What is needed
Write out exactly the lines of the entries below from the one holding "Lemma strips_ok_assert lo" to the one holding "destruct H as", inclusive, and leave out all other lines.

Saved data entries

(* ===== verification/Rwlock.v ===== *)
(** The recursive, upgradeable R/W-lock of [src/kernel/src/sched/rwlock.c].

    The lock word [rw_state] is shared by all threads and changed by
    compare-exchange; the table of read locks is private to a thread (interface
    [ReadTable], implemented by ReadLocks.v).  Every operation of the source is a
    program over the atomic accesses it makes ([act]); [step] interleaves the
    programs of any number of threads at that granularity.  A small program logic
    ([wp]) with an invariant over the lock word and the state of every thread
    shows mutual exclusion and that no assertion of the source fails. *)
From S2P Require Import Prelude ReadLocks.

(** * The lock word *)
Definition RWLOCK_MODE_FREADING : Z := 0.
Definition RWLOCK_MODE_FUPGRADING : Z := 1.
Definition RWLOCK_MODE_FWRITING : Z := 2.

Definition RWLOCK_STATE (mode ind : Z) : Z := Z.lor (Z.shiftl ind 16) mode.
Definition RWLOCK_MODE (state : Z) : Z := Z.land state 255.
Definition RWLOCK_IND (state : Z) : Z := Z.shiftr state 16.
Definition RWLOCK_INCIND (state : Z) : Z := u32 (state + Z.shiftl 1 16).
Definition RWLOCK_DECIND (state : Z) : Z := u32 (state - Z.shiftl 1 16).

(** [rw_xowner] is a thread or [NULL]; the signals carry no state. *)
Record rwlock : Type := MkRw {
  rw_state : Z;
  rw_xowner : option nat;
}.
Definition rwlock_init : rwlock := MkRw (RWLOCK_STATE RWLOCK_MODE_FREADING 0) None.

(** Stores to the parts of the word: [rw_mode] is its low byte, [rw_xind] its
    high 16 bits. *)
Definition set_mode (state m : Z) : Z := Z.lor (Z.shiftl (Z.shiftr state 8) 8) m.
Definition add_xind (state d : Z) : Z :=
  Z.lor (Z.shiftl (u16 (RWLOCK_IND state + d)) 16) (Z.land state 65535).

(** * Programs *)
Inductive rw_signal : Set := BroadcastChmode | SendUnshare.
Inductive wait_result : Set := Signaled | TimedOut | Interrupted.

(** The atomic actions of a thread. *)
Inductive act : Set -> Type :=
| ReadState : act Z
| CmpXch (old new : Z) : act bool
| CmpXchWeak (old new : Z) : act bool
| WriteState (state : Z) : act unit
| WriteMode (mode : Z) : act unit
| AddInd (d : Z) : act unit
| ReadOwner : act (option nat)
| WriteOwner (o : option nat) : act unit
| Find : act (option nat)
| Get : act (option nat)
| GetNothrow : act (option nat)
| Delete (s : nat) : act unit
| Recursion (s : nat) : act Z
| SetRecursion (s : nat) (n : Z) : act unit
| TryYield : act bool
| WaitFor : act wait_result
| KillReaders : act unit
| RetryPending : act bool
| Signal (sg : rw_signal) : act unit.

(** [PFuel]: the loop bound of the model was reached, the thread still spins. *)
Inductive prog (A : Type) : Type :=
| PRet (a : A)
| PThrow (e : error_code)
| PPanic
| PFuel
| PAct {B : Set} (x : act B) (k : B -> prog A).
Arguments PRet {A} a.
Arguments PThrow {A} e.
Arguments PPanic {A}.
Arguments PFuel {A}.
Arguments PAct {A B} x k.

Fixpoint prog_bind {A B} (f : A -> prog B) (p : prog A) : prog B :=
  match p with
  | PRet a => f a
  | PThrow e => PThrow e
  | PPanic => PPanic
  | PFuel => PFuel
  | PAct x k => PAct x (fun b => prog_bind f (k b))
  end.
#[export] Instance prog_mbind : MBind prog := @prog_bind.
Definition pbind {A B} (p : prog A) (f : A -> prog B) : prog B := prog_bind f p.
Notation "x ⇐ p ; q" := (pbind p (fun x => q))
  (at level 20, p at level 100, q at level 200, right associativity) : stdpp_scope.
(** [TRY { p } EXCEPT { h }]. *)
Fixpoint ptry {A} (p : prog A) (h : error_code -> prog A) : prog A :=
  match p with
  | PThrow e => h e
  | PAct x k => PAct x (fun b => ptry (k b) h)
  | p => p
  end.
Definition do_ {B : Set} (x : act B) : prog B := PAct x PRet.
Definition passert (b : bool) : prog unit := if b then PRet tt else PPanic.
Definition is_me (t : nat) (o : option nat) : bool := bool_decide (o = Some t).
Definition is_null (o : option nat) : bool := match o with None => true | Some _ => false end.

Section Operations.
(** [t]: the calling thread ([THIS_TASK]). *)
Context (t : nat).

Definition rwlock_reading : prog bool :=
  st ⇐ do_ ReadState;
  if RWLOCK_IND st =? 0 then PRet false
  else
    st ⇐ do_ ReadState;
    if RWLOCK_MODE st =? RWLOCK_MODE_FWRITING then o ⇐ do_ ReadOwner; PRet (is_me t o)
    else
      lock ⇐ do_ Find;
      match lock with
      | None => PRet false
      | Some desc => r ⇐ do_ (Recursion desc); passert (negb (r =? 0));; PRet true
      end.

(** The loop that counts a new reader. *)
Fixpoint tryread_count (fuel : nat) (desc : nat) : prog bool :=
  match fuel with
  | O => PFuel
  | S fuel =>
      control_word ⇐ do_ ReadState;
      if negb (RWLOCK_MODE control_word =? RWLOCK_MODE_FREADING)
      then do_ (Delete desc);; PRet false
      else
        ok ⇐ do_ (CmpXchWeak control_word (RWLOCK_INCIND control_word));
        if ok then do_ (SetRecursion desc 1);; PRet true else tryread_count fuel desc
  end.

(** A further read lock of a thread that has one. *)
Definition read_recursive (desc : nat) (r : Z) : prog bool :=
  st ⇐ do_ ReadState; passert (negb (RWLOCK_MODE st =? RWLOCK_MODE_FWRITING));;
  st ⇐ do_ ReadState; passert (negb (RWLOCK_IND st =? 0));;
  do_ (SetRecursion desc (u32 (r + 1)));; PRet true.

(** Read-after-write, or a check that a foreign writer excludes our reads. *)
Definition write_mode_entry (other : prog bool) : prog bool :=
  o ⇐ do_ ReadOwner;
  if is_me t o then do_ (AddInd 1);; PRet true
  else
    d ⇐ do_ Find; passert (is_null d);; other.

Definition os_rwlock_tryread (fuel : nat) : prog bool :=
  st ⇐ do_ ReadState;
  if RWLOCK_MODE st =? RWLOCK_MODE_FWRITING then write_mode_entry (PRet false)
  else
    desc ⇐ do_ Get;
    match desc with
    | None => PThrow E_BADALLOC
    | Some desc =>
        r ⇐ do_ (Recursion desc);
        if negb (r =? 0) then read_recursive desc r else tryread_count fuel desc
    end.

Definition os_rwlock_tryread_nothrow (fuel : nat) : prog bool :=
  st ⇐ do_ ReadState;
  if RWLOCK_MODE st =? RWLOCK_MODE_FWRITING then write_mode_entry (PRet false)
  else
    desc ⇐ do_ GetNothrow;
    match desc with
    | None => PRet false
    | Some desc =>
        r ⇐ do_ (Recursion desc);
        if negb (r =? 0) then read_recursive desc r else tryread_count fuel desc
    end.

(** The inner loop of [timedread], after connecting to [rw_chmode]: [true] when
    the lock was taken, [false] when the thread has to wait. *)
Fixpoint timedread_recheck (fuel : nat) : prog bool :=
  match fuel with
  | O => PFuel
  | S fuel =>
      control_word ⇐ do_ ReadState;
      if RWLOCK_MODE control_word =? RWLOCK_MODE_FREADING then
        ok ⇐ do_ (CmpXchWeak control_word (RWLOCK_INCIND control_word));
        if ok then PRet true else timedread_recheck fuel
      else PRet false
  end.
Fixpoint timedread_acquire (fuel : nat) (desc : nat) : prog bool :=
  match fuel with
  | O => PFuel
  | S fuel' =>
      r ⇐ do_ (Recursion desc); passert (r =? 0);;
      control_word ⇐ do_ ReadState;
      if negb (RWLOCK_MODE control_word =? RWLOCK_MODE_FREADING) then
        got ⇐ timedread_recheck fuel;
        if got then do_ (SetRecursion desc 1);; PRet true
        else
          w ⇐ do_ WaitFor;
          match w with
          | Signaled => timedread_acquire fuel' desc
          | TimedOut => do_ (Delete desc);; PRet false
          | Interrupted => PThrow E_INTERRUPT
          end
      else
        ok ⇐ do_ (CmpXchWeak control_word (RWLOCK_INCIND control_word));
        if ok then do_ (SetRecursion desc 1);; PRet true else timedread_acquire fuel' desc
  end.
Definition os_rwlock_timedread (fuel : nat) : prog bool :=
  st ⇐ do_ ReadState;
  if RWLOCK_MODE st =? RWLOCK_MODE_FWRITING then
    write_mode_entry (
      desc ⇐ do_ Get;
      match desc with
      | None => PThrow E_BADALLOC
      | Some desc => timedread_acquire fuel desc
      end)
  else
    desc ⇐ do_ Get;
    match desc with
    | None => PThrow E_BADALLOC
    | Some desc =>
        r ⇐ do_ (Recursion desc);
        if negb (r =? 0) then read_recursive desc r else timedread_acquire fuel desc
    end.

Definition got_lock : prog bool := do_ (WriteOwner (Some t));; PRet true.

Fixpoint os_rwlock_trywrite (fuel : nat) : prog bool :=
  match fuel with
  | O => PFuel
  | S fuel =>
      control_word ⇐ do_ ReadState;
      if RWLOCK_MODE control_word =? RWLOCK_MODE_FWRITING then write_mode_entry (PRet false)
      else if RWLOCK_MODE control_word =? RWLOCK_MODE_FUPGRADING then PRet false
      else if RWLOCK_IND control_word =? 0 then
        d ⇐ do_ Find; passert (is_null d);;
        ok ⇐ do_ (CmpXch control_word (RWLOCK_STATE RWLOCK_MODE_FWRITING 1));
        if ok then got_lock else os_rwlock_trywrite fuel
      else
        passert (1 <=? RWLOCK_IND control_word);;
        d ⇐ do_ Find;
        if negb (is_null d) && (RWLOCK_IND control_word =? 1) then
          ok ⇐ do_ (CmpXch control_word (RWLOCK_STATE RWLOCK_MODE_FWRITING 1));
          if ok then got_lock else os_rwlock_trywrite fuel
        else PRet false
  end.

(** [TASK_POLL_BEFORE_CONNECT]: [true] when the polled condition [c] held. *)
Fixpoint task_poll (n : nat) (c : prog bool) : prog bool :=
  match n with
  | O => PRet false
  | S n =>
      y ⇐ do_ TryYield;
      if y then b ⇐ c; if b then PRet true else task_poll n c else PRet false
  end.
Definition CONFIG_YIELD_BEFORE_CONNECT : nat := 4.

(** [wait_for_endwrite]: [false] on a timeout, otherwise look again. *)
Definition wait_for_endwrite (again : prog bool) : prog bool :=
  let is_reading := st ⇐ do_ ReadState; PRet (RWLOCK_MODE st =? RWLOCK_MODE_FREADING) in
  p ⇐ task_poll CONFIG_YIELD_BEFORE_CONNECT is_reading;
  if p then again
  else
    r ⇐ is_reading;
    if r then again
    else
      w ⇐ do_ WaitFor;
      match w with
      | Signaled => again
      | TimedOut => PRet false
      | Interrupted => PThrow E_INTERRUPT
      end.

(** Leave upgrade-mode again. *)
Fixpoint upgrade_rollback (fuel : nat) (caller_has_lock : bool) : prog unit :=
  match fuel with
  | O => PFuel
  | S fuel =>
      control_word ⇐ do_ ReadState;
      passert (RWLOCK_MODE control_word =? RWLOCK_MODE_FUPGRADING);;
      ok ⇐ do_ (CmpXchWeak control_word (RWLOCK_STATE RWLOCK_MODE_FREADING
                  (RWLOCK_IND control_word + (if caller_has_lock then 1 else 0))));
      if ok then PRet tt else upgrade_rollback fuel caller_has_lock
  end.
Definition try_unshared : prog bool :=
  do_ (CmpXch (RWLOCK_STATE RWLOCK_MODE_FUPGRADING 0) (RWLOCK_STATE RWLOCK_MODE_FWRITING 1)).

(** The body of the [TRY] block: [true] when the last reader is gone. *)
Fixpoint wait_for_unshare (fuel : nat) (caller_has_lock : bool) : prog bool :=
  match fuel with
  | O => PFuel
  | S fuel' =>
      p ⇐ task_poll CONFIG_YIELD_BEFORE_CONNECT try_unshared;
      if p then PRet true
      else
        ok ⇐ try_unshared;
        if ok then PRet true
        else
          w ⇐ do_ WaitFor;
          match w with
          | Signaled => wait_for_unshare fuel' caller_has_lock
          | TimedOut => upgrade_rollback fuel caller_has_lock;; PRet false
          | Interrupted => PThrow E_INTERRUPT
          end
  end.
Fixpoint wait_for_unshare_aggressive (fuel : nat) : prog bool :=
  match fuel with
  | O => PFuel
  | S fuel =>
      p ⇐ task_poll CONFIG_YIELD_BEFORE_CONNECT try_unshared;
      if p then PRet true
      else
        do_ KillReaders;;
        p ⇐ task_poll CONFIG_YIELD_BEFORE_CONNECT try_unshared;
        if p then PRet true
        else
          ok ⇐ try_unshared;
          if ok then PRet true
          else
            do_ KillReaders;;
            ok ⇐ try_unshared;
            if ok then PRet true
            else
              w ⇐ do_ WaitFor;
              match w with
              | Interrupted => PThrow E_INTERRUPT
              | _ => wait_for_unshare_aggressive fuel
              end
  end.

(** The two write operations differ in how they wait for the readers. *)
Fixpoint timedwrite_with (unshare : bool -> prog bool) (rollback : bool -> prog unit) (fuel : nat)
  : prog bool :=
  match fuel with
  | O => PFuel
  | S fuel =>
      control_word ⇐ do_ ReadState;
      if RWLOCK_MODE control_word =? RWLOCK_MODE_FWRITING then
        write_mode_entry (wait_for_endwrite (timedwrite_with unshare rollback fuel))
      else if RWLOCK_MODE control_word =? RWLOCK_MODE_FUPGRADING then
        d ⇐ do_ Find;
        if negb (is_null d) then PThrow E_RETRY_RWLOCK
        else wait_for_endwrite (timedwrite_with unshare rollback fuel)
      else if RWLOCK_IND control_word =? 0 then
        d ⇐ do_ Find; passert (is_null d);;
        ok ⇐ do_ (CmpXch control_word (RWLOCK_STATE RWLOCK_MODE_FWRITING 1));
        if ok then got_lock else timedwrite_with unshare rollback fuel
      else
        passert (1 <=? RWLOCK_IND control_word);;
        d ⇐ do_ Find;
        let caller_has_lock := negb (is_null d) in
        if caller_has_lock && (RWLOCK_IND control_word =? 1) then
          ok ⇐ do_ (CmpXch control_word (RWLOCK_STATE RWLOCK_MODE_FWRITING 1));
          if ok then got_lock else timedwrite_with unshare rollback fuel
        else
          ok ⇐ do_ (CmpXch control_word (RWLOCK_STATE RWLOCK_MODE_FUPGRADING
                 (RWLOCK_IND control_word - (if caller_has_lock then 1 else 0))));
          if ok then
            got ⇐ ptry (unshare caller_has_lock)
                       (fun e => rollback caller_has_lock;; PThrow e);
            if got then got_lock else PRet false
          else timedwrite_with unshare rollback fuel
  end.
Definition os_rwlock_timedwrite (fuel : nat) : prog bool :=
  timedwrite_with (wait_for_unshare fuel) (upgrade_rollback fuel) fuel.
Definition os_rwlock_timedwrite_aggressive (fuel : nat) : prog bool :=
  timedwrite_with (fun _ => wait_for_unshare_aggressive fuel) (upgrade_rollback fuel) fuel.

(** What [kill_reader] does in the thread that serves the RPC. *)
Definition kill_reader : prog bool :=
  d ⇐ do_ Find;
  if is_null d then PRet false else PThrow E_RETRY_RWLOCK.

---

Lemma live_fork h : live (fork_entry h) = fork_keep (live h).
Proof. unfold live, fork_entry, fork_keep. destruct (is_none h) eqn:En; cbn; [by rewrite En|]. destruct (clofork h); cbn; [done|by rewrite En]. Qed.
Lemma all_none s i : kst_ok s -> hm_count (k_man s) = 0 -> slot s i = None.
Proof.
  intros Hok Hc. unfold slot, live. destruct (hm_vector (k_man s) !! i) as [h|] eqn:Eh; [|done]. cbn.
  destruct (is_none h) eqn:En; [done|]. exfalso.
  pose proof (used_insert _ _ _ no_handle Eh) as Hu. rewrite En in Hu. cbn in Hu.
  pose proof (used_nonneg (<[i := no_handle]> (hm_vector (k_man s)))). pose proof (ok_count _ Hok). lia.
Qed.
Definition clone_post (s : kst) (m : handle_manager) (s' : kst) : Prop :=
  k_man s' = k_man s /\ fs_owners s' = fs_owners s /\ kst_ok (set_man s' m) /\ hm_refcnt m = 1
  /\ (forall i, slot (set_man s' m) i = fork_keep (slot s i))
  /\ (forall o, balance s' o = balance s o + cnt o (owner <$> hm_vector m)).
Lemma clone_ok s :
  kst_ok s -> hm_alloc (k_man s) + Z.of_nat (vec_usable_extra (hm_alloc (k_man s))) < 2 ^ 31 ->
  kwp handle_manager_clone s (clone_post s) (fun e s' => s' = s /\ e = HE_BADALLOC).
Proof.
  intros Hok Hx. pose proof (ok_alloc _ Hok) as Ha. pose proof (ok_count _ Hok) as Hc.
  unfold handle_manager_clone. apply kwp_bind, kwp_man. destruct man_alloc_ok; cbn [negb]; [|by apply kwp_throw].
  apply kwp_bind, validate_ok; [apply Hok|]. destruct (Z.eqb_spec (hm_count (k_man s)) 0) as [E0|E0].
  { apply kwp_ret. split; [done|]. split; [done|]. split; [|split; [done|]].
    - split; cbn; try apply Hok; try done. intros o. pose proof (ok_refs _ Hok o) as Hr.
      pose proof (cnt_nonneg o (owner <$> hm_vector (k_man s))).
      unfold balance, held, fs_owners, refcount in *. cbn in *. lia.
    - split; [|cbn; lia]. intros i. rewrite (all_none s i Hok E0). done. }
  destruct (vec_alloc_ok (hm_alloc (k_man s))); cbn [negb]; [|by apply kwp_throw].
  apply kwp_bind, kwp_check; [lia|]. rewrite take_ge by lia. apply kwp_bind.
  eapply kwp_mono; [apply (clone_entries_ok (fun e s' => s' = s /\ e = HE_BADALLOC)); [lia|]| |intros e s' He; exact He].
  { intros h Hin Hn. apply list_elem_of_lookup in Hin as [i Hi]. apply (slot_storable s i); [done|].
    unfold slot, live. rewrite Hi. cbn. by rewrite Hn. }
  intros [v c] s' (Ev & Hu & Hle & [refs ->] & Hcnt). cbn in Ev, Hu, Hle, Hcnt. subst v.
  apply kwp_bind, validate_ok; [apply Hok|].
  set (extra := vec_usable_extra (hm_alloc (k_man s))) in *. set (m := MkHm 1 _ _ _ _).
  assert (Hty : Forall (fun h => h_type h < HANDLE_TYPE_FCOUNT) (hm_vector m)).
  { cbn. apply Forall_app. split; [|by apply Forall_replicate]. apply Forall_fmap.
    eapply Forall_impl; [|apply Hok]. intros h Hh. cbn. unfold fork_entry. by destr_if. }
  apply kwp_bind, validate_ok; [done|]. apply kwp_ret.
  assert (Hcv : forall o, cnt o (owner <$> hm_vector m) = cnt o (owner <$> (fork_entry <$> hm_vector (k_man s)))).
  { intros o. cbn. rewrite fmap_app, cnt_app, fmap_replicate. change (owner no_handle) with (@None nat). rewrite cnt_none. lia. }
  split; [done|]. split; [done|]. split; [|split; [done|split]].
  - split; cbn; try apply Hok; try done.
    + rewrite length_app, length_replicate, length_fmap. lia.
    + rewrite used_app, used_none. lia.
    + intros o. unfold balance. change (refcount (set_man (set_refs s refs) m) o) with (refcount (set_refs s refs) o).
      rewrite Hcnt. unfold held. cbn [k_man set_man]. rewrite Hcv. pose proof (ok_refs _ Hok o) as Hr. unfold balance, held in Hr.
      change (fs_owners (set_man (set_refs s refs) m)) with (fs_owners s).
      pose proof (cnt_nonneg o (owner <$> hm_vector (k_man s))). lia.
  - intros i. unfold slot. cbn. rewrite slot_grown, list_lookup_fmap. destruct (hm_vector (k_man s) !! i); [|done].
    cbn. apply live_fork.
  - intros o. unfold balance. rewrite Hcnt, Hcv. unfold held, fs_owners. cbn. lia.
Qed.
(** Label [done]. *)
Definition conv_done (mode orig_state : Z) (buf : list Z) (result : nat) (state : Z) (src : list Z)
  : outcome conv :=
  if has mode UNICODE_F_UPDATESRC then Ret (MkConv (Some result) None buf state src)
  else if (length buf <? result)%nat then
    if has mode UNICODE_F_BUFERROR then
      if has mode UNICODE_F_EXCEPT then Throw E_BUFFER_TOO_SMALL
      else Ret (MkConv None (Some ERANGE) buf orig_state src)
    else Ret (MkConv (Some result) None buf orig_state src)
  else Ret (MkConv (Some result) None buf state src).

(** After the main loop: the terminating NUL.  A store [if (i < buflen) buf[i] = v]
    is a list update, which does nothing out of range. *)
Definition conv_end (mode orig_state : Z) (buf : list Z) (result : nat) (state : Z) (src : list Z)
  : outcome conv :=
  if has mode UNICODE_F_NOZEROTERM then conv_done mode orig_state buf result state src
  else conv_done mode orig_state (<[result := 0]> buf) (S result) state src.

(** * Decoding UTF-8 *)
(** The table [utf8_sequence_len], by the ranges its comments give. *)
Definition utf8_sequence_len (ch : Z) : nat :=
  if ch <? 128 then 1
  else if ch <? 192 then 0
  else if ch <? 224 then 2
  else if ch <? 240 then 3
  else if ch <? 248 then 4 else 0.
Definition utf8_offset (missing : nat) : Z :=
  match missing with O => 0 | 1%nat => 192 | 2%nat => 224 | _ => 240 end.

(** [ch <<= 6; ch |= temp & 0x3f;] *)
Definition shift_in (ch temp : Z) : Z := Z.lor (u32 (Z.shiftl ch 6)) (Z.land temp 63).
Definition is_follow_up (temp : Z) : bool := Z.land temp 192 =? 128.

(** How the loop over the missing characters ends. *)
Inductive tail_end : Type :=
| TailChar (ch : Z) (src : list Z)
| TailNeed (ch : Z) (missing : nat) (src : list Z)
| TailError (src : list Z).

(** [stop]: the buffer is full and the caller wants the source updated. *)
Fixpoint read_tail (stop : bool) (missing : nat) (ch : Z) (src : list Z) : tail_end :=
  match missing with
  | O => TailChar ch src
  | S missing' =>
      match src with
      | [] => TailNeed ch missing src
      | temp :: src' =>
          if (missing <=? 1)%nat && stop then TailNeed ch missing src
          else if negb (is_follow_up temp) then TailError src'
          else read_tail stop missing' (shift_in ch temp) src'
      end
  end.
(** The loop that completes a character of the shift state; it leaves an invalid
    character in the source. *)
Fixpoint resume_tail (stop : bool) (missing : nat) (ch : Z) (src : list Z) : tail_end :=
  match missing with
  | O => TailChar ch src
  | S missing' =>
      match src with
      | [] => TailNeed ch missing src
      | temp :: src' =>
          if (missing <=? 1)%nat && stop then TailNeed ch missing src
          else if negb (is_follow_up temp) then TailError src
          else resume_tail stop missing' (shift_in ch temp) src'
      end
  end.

---

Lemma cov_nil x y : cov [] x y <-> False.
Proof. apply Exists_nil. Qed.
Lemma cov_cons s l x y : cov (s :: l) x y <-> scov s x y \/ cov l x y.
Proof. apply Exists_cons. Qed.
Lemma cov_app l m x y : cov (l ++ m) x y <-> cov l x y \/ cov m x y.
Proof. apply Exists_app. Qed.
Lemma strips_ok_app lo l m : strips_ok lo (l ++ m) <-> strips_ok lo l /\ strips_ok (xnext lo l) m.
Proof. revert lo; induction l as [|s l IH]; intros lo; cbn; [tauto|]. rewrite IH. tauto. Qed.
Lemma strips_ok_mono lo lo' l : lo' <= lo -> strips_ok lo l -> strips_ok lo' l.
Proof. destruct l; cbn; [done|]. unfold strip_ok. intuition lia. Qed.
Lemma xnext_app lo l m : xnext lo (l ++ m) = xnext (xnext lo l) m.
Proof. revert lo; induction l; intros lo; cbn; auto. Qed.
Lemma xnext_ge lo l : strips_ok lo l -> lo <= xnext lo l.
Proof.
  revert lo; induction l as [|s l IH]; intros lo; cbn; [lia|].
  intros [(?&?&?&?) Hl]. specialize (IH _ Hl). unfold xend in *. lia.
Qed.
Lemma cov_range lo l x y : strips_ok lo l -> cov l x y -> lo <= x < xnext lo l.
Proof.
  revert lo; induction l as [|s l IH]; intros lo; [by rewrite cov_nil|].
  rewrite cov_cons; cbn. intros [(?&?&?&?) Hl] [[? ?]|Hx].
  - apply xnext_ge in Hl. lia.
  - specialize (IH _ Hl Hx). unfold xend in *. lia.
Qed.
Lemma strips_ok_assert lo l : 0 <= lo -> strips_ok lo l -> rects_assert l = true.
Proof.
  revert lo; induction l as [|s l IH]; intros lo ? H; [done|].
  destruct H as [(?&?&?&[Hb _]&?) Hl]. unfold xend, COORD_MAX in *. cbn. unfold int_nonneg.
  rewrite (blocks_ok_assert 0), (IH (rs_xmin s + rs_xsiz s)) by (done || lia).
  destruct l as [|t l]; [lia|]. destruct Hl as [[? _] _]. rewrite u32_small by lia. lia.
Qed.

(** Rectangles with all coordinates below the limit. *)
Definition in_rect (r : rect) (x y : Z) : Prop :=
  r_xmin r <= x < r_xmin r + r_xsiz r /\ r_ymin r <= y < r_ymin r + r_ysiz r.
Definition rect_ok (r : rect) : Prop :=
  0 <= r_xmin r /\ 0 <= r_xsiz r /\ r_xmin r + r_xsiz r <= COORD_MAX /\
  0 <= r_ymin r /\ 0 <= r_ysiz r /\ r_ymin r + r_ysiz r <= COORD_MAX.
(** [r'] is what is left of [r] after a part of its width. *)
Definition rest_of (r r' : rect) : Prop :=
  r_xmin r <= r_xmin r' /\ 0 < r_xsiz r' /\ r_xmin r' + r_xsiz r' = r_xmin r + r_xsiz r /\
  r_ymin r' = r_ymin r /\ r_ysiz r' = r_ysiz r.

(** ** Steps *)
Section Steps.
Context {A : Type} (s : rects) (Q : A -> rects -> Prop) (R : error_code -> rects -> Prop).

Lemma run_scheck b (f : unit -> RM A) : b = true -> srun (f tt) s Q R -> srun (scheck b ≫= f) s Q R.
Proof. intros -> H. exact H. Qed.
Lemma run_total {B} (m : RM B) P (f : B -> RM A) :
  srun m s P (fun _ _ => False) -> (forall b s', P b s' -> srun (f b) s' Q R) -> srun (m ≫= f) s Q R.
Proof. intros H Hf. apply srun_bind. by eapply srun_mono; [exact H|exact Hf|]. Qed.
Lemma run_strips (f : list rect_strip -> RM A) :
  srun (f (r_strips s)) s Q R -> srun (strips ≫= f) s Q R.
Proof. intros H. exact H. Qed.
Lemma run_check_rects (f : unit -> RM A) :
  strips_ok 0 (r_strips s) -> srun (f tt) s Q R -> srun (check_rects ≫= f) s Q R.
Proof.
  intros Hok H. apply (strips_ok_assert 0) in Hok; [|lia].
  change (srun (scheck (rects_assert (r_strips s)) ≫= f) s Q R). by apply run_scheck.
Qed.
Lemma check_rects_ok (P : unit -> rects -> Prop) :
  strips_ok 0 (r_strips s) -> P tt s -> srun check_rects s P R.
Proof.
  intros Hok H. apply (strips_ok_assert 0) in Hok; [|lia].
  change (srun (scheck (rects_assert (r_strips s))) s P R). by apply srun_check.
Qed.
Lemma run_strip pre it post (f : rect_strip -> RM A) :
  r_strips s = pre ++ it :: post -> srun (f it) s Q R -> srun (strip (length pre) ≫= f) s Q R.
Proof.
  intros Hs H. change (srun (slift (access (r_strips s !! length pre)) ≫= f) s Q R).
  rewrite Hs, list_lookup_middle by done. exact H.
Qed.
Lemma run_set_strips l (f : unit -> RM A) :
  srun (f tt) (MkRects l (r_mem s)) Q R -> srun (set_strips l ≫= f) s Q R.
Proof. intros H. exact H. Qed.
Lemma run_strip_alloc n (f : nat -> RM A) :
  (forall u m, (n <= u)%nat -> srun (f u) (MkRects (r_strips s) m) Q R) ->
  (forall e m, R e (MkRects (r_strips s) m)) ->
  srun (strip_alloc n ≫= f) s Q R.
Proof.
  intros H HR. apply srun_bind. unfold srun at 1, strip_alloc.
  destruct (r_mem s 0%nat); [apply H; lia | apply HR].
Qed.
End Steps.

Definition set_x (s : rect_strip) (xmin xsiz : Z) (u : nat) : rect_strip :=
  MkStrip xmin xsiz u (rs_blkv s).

Result
Lemma strips_ok_assert lo l : 0 <= lo -> strips_ok lo l -> rects_assert l = true.
Proof.
  revert lo; induction l as [|s l IH]; intros lo ? H; [done|].
  destruct H as [(?&?&?&[Hb _]&?) Hl]. unfold xend, COORD_MAX in *. cbn. unfold int_nonneg.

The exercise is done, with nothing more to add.